* EXERCISE INSTRUCTIONS: Write down exactly the lines of the records below, beginning with the first and ending with the line that includes "rewrite span_digits_all by".

Data extracted from a collection:
━━━━━━
Lemma trim_digits (ds : jsstring) :
  forallb is_digit ds = true -> trim ds = ds.
Proof.
  intros H. destruct ds as [|c s]; [reflexivity|].
  simpl in H. apply andb_true_iff in H. destruct H as [Hc Hs].
  destruct s as [|c' s'].
  - unfold trim. rewrite drop_while_head
      by (apply is_digit_not_whitespace; exact Hc).
    cbn [rev app]. rewrite drop_while_head
      by (apply is_digit_not_whitespace; exact Hc). reflexivity.
  - destruct (@rev_last_digit c (c' :: s') Hs ltac:(discriminate))
      as [l [Hl Hrev]].
    eapply trim_id; [| |exact Hrev]; apply is_digit_not_whitespace;
      assumption.
Qed.

Lemma trim_negative_digits (ds : jsstring) :
  forallb is_digit ds = true -> ds <> [] -> trim (45 :: ds) = 45 :: ds.
Proof.
  intros H Hne.
  destruct (@rev_last_digit 45 ds H Hne) as [l [Hl Hrev]].
  eapply trim_id; [reflexivity | | exact Hrev].
  apply is_digit_not_whitespace; exact Hl.
Qed.

Lemma decimal_literal_digits (ds : jsstring) :
  forallb is_digit ds = true -> ds <> [] ->
  decimal_literal ds = Some (decimal_value ds, 0%Z).
Proof.
  intros H Hne. unfold decimal_literal.
  rewrite span_digits_all by exact H. cbn [fst snd].
  rewrite app_nil_r. destruct ds as [|c r]; [congruence|].
  cbn [List.map]. cbn [exponent_part List.length].
  change (c - 48 :: List.map (fun c0 => c0 - 48) r)
    with (List.map (fun c0 => c0 - 48) (c :: r)).
  rewrite digits_value_map. reflexivity.
Qed.

(** [Number] reads back the string form of an integer below 2^53. *)
Lemma Number_int_to_string (z : Z) :
  (Z.abs z < 2 ^ 53)%Z -> Number (int_to_string z) = Integral (Int z).
Proof.
  intros Hz. destruct z as [|p|p]; [reflexivity| |].
  - destruct (decimal_positive p) as [c [r [E [Hc Hc0]]]].
    pose proof (decimal_digits (Npos p)) as Hd.
    pose proof (decimal_value_decimal (Npos p)) as Hv.
    cbn [int_to_string]. rewrite E in *.
    unfold Number, StringNumericLiteral. rewrite trim_digits by exact Hd.
    assert (Hlit : decimal_literal (c :: r) = Some (Npos p, 0%Z)).
    { rewrite decimal_literal_digits, Hv by (auto; discriminate).
      reflexivity. }
    assert (Hof : of_decimal false (Npos p) 0 = Integral (Int (Zpos p))).
    { unfold of_decimal. cbn [N.eqb Z.to_N]. rewrite N.pow_0_r, N.mul_1_r.
      rewrite to_double_small by lia. reflexivity. }
    each_digit digit_cases Hc; try congruence;
      cbn -[decimal_literal of_decimal]; rewrite Hlit, Hof; reflexivity.
  - destruct (decimal_positive p) as [c [r [E [Hc Hc0]]]].
    pose proof (decimal_digits (Npos p)) as Hd.
    pose proof (decimal_value_decimal (Npos p)) as Hv.
    cbn [int_to_string]. rewrite E in *.
    change (js "-" ++ c :: r) with (45 :: c :: r).
    unfold Number, StringNumericLiteral.
    rewrite trim_negative_digits by (auto; discriminate).
    assert (Hlit : decimal_literal (c :: r) = Some (Npos p, 0%Z)).
    { rewrite decimal_literal_digits, Hv by (auto; discriminate).
      reflexivity. }
    assert (Hof : of_decimal true (Npos p) 0 = Integral (Int (Zneg p))).
    { unfold of_decimal. cbn [N.eqb Z.to_N]. rewrite N.pow_0_r, N.mul_1_r.
      rewrite to_double_small by lia. reflexivity. }
    each_digit digit_cases Hc; try congruence;
      cbn -[decimal_literal of_decimal]; rewrite Hlit, Hof; reflexivity.
Qed.

(* ===================================================================== *)
(** * What looks like an integer *)
(* ===================================================================== *)

Lemma strip_zeros_In (l : jsstring) (x : code_unit) :
  In x (strip_zeros l) -> In x l.
Proof.
  induction l as [|c l IH]; [auto|].
  intros H. destruct (N.eq_dec c 48) as [->|Hc].
  - right. apply IH. exact H.
  - assert (E : strip_zeros (c :: l) = c :: l).
    { destruct c as [|q]; [reflexivity|].
      repeat (destruct q as [q|q|]; try reflexivity); congruence. }
    rewrite E in H. exact H.
Qed.

(** From [1e21] on the rendering is either the plain digits or a digit
    followed by [.] or [e]. *)
Lemma exponential_shape (c : N) :
  exponential c = decimal c
  \/ exists d x tl, exponential c = d :: x :: tl
                    /\ is_digit d = true /\ (x = 101 \/ x = 46).
Proof.
  unfold exponential. cbv zeta.
  destruct (rev (strip_zeros (rev (decimal c)))) as [|d [|d' rest]] eqn:E;
    [left; reflexivity | right | right].
  - exists d, 101, (43 :: decimal (N.of_nat (List.length (decimal c)) - 1)).
    split; [reflexivity|]. split; [|auto].
    assert (Hin : In d (decimal c)).
    { apply in_rev, strip_zeros_In, in_rev. rewrite E. left; reflexivity. }
    pose proof (decimal_digits c) as Hd. rewrite forallb_forall in Hd. auto.
  - exists d, 46,
      ((d' :: rest) ++ js "e+"
       ++ decimal (N.of_nat (List.length (decimal c)) - 1)).
    split; [reflexivity|]. split; [|auto].
    assert (Hin : In d (decimal c)).
    { apply in_rev, strip_zeros_In, in_rev. rewrite E. left; reflexivity. }
    pose proof (decimal_digits c) as Hd. rewrite forallb_forall in Hd. auto.
Qed.

Lemma parseInt_digit_stop (d x : code_unit) (tl : jsstring) :
  is_digit d = true -> x = 101 \/ x = 46 ->
  parseInt (d :: x :: tl) = Int (Z.of_N (d - 48)).
Proof.
  intros Hd [-> | ->]; each_digit digit_cases Hd; reflexivity.
Qed.

Lemma parseInt_negative_digit_stop (d x : code_unit) (tl : jsstring) :
  is_digit d = true -> x = 101 \/ x = 46 ->
  parseInt (45 :: d :: x :: tl)
  = if d =? 48 then NegZero else Int (- Z.of_N (d - 48)).
Proof.
  intros Hd [-> | ->]; each_digit digit_cases Hd; reflexivity.
Qed.

Lemma shortest_small (x : N) : x < 2 ^ 53 -> shortest x = x.
Proof. intros H. unfold shortest. apply shortest_from_small; exact H. Qed.

(** A string that [parseInt] and [String] give back unchanged is [NaN] or
    the string form of an integer. *)
Lemma looks_like_int_numeral (v : jsstring) :
  integral_to_string (parseInt v) = v ->
  v = js "NaN" \/ exists z, v = int_to_string z.
Proof.
  intros H. destruct (parseInt v) as [|neg| |[|p|p]] eqn:Hp.
  - left. symmetry. exact H.
  - exfalso. destruct neg; cbn in H; subst v; discriminate.
  - right. exists 0%Z. symmetry. exact H.
  - right. exists 0%Z. symmetry. exact H.
  - right. cbn [integral_to_string] in H. unfold positive_to_string in H.
    destruct (shortest (Npos p) <? 10 ^ 21) eqn:Hc.
    + exists (Z.of_N (shortest (Npos p))). rewrite int_to_string_of_N.
      symmetry. exact H.
    + destruct (exponential_shape (shortest (Npos p)))
        as [E | [d [x [tl [E [Hd Hx]]]]]].
      * exists (Z.of_N (shortest (Npos p))). rewrite int_to_string_of_N.
        rewrite <- E. symmetry. exact H.
      * exfalso. rewrite E in H. subst v.
        rewrite (@parseInt_digit_stop d x tl Hd Hx) in Hp.
        injection Hp as Hp.
        assert (Hsmall : Npos p < 10).
        { assert (Z.of_N (d - 48) = Z.of_N (Npos p)) by (rewrite Hp; auto).
          unfold is_digit in Hd. apply andb_true_iff in Hd.
          rewrite !N.leb_le in Hd. lia. }
        rewrite shortest_small in Hc
          by (apply N.lt_trans with 10; [exact Hsmall | reflexivity]).
        apply N.ltb_ge in Hc.
        assert (10 < 10 ^ 21) by reflexivity. lia.
  - right. cbn [integral_to_string] in H. unfold positive_to_string in H.
    change (js "-" ++ ?s) with (45 :: s) in H.
    assert (Hexp : forall d x tl,
               is_digit d = true -> x = 101 \/ x = 46 ->
               v = 45 :: d :: x :: tl -> shortest (Npos p) < 10 ^ 21).
    { intros d x tl Hd Hx ->.
      rewrite (@parseInt_negative_digit_stop d x tl Hd Hx) in Hp.
      destruct (d =? 48); [discriminate|]. injection Hp as Hp.
      assert (Hsmall : Npos p < 10).
      { unfold is_digit in Hd. apply andb_true_iff in Hd.
        rewrite !N.leb_le in Hd. lia. }
      rewrite shortest_small
        by (apply N.lt_trans with 10; [exact Hsmall | reflexivity]).
      apply N.lt_trans with 10; [exact Hsmall | reflexivity]. }
    assert (Hdec : v = 45 :: decimal (shortest (Npos p)) ->
                   exists z, v = int_to_string z).
    { intros Hv. destruct (shortest (Npos p)) as [|q] eqn:Hq.
      - exfalso. rewrite Hv in Hp. discriminate.
      - exists (Zneg q). exact Hv. }
    destruct (shortest (Npos p) <? 10 ^ 21) eqn:Hc.
    + apply Hdec. symmetry. exact H.
    + destruct (exponential_shape (shortest (Npos p)))
        as [E | [d [x [tl [E [Hd Hx]]]]]].
      * apply Hdec. rewrite <- E. symmetry. exact H.
      * exfalso. rewrite E in H. symmetry in H.
        pose proof (Hexp d x tl Hd Hx H) as Hlt.
        apply N.ltb_ge in Hc. lia.
Qed.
━━━━━━
* EXERCISE ANSWER:
Lemma trim_digits (ds : jsstring) :
  forallb is_digit ds = true -> trim ds = ds.
Proof.
  intros H. destruct ds as [|c s]; [reflexivity|].
  simpl in H. apply andb_true_iff in H. destruct H as [Hc Hs].
  destruct s as [|c' s'].
  - unfold trim. rewrite drop_while_head
      by (apply is_digit_not_whitespace; exact Hc).
    cbn [rev app]. rewrite drop_while_head
      by (apply is_digit_not_whitespace; exact Hc). reflexivity.
  - destruct (@rev_last_digit c (c' :: s') Hs ltac:(discriminate))
      as [l [Hl Hrev]].
    eapply trim_id; [| |exact Hrev]; apply is_digit_not_whitespace;
      assumption.
Qed.

Lemma trim_negative_digits (ds : jsstring) :
  forallb is_digit ds = true -> ds <> [] -> trim (45 :: ds) = 45 :: ds.
Proof.
  intros H Hne.
  destruct (@rev_last_digit 45 ds H Hne) as [l [Hl Hrev]].
  eapply trim_id; [reflexivity | | exact Hrev].
  apply is_digit_not_whitespace; exact Hl.
Qed.

Lemma decimal_literal_digits (ds : jsstring) :
  forallb is_digit ds = true -> ds <> [] ->
  decimal_literal ds = Some (decimal_value ds, 0%Z).
Proof.
  intros H Hne. unfold decimal_literal.
  rewrite span_digits_all by exact H. cbn [fst snd].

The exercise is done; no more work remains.